Folha de S. Paulo


Suspender a Rússia significa punir centenas de esportistas limpos

Cena 1: Em um laboratório, o cientista analisa as amostras de sangue e urina. Se encontrasse um resultado positivo, ligava para o vice-ministro de Esportes e dizia o nome do atleta flagrado. Do outro lado da linha, ele respondia com apenas uma palavra: salva ou quarentena. Se a ordem fosse para salvar, o cientista falsificava os exames.

Cena 2: Nos Jogos de Inverno, o FSB (antiga KGB, polícia russa) constrói um prédio ao lado ao laboratório antidoping. As duas construções são ligadas apenas por um pequeno buraco. Durante a madrugada, o cientista passava pelo furo as amostras de urina de atletas que o ministério informava que haviam usado doping. Os policiais, do outro lado, retiravam uma amostra de urina limpa de uma geladeira e a colocavam no lugar daquela que estava contaminada.
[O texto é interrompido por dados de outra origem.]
#[export] Instance localStore_laws {W} : LimitStoreLaws W localStore.
Proof.
  refine {| ls_inv := local_inv |}.
  - intros w s c cond w' s' Hs [= _ <-].
    destruct (Save_spec s c cond _ Hs eq_refl) as (? & Hg & ? & ?).
    split_and!; try done. exists cond. by split.
  - intros w s c n w' s' res Hs [= _ <- <-].
    destruct (Delete_spec s c n _ Hs (localStore_Delete_Ok s c n)) as (? & ? & ? & ?). by split_and!.
  - intros w s c w' s' Hs [= _ <-]. by apply DeleteUpstream_spec.
  - apply ListUpstream_spec.
  - apply ListUpstream_nodup.
  - apply Get_name.
  - apply SyncFlowControl_conditions.
  - apply DeleteInstanceState_spec.
  - apply UpdateCondition_spec.
  - apply UpdateFlowControl_spec.
Defined.
End local_lemmas.

(** ** Synchronising the flow controls of an upstream *)

Section sync_lemmas.
Context `{RateLimiter}.

(** [sync_schema] on the one entry it looks at. *)
Definition sync_one (o : option GlobalFlowControl) (s : FlowControlSchema) : option GlobalFlowControl :=
  match o with
  | None => NewGlobalFlowControl s
  | Some fc =>
      if decide (GlobalFlowControl_Type fc = GuessFlowControlSchemaType s) then
        Some (ResizeGlobalFlowControl fc s)
      else match NewGlobalFlowControl s with
           | Some fc' => Some (ResizeGlobalFlowControl fc' s)
           | None => Some fc
           end
  end.

Lemma sync_schema_lookup fcs s n :
  sync_schema fcs s !! n = if decide (n = fs_Name s) then sync_one (fcs !! n) s else fcs !! n.
Proof.
  unfold sync_schema, sync_one. case_decide as Hn.
  - subst n. destruct (fcs !! fs_Name s) as [fc|] eqn:E.
    + case_decide; [apply lookup_insert_eq|].
      destruct (NewGlobalFlowControl s); [apply lookup_insert_eq|done].
    + destruct (NewGlobalFlowControl s); [apply lookup_insert_eq|done].
  - repeat case_match; rewrite ?lookup_insert_ne by congruence; done.
Qed.

Definition global_names (schemas : list FlowControlSchema) : list string :=
  fs_Name <$> filter (fun s => no_global s = false) schemas.
(** The loop of [Load] over the listed items. *)
Fixpoint load_items (s : objectStore) (items : list RateLimitCondition)
    : result Empty_set objectStore :=
  match items with
  | [] => Ok s
  | item :: items' =>
      let! shard := GetShardID (rls_UpstreamCluster (rlc_Spec item)) (os_shardCount s) in
      if negb (shard =? os_shard s) then load_items s items'
      else
        let '(l, _) := localStore_Save (os_localStore s) (rls_UpstreamCluster (rlc_Spec item)) item in
        load_items (with_local s l) items'
  end.

Definition objectStore_Load (w : W) (s : objectStore) : W * objectStore * result api_error unit :=
  match rest_List w with
  | inl e => (w, s, Err e)
  | inr items =>
      match load_items s items with
      | Ok s' => (w, s', Ok tt)
      | Err e => match e with end
      | Panic => (w, s, Panic)
      end
  end.

(** The loop of [doSyncLocked] over the local conditions. *)
Fixpoint sync_items (w : W) (s : objectStore) (items : list RateLimitCondition)
    : W * result api_error unit :=
  match items with
  | [] => (w, Ok tt)
  | item :: items' =>
      match GetShardID (rls_UpstreamCluster (rlc_Spec item)) (os_shardCount s) with
      | Panic => (w, Panic)
      | Err e => match e with end
      | Ok shard =>
          if negb (shard =? os_shard s) then sync_items w s items'
          else
            let '(w, _, err) := createOrUpdate w item in
            match err with
            | None => sync_items w s items'
            | Some e => (w, Err (SyncError (rlc_Name item) e))
            end
      end
  end.

Definition doSyncLocked (w : W) (s : objectStore) : W * result api_error unit :=
  sync_items w s (localStore_List (os_localStore s) (fun _ => true)).

Definition objectStore_Flush (w : W) (s : objectStore) : W * objectStore * result api_error unit :=
  let '(w, r) := doSyncLocked w s in (w, s, r).

Definition objectStore_Stop (w : W) (s : objectStore) : W * objectStore * result api_error unit :=
  if os_stopped s then (w, s, Ok tt)
  else
    match doSyncLocked w s with
    | (w, Ok _) =>
        (* the local store's Stop returns nil *)
        (w, MkObjectStore (os_shard s) (os_shardCount s) true true (os_syncPeriod s)
              (os_localStore s), Ok tt)
    | (w, Err e) => (w, s, Err e)
    | (w, Panic) => (w, s, Panic)
    end.

#[global] Instance objectStore_LimitStore : LimitStore W objectStore := {|
  ls_Get s := localStore_Get (os_localStore s);
  ls_UpdateCondition s c n f := with_local s (localStore_UpdateCondition (os_localStore s) c n f);
  ls_Save := objectStore_Save;
  ls_Delete := objectStore_Delete;
  ls_DeleteUpstream := objectStore_DeleteUpstream;
  ls_ListUpstream s := localStore_ListUpstream (os_localStore s);
  ls_List s := localStore_List (os_localStore s);
  ls_GetFlowControl s := localStore_GetFlowControl (os_localStore s);
  ls_UpdateFlowControl s c n f := with_local s (localStore_UpdateFlowControl (os_localStore s) c n f);
  ls_SyncFlowControl s c fc := with_local s (localStore_SyncFlowControl (os_localStore s) c fc);
  ls_DeleteInstanceState s i := with_local s (localStore_DeleteInstanceState (os_localStore s) i);
  ls_Load := objectStore_Load;
  ls_Flush := objectStore_Flush;
  ls_Stop := objectStore_Stop
|}.
End k8s_store.

(** * Lemmas *)

Section k8s_lemmas.
Context `{RateLimiter} `{MapRange} {W : Type} `{!RestClient W} `{Backoff}.

Lemma same_content_refl c : same_content c c.
Proof. by split. Qed.

Lemma same_content_trans c d e : same_content c d -> same_content d e -> same_content c e.
Proof. intros (? & ? & ?) (? & ? & ?). split_and!; congruence. Qed.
Em qualquer filme essas cenas soariam exageradas, inverossímeis até. Mas são reais. E o nível das tramoias criadas para acobertar o doping russo assusta.

O esquemafoi desmantelado graças a uma reportagem do "New York Times" sobre manipulações feitas pelo ex-diretor do laboratório antidoping dos Jogos de Inverno de Sochi-2014 que impulsionou uma investigação da Wada (Agência Mundial Antidoping). O trabalho feito pelo advogado canadense Richard McLaren mostra que foi criada uma metodologia para fazer casos positivos desaparecerem e transformou em negativos pelo menos 312 testes de 20 esportes. Tudo com apoio do governo.

Nos próximos dias, o Comitê Olímpico Internacional decidirá que medidas irá tomar. A sanção mais pesada seria banir a Rússia dos Jogos do Rio.

Nenhum atleta no país pisaria no Brasil.

O atletismo russo já está fora da Olimpíada, punido por um esquema de acobertamento de uso de doping.

Punições exemplares têm sido uma das bandeiras das autoridades que lutam contra o doping. Flagrar atletas e acompanhar o desenvolvimento das técnicas e substâncias dopantes tem sido cada vez mais difícil, então os casos descobertos são tratados com muito rigor. E cada vez mais há investimento em investigação, como as que levaram à descoberta dos dois esquemas russos.

A Rússia, principalmente diante do envolvimento de seu governo no caso, merece ser banida, perder todo o prestígio e todo o dinheiro que ganharia com o sucesso de seus atletas.

Mas suspender o país significa também punir dezenas, centenas de esportistas limpos e de profissionais que dedicaram anos para atingir o ápice de suas carreiras, pessoas que precisam e merecem estar nos Jogos.
A Olimpíada só acontece a cada quatro anos. Para muitos, a competição no Rio seria uma chance única de ganhar uma medalha ou simplesmente de participar.

O esporte já viveu casos célebres de decisões políticas que afetaram atletas. Nos Jogos de Moscou-1980, os EUA boicotaram o evento na então União Soviética. Quatro anos depois, os soviéticos deram o troco. Politicamente, fazia sentido para seus governos, enfraquecia o evento do "inimigo", mostrava força. Mas deixou também uma legião de atletas que viram seus sonhos frustrados.

E então, vale mesmo a pena punir inocentes?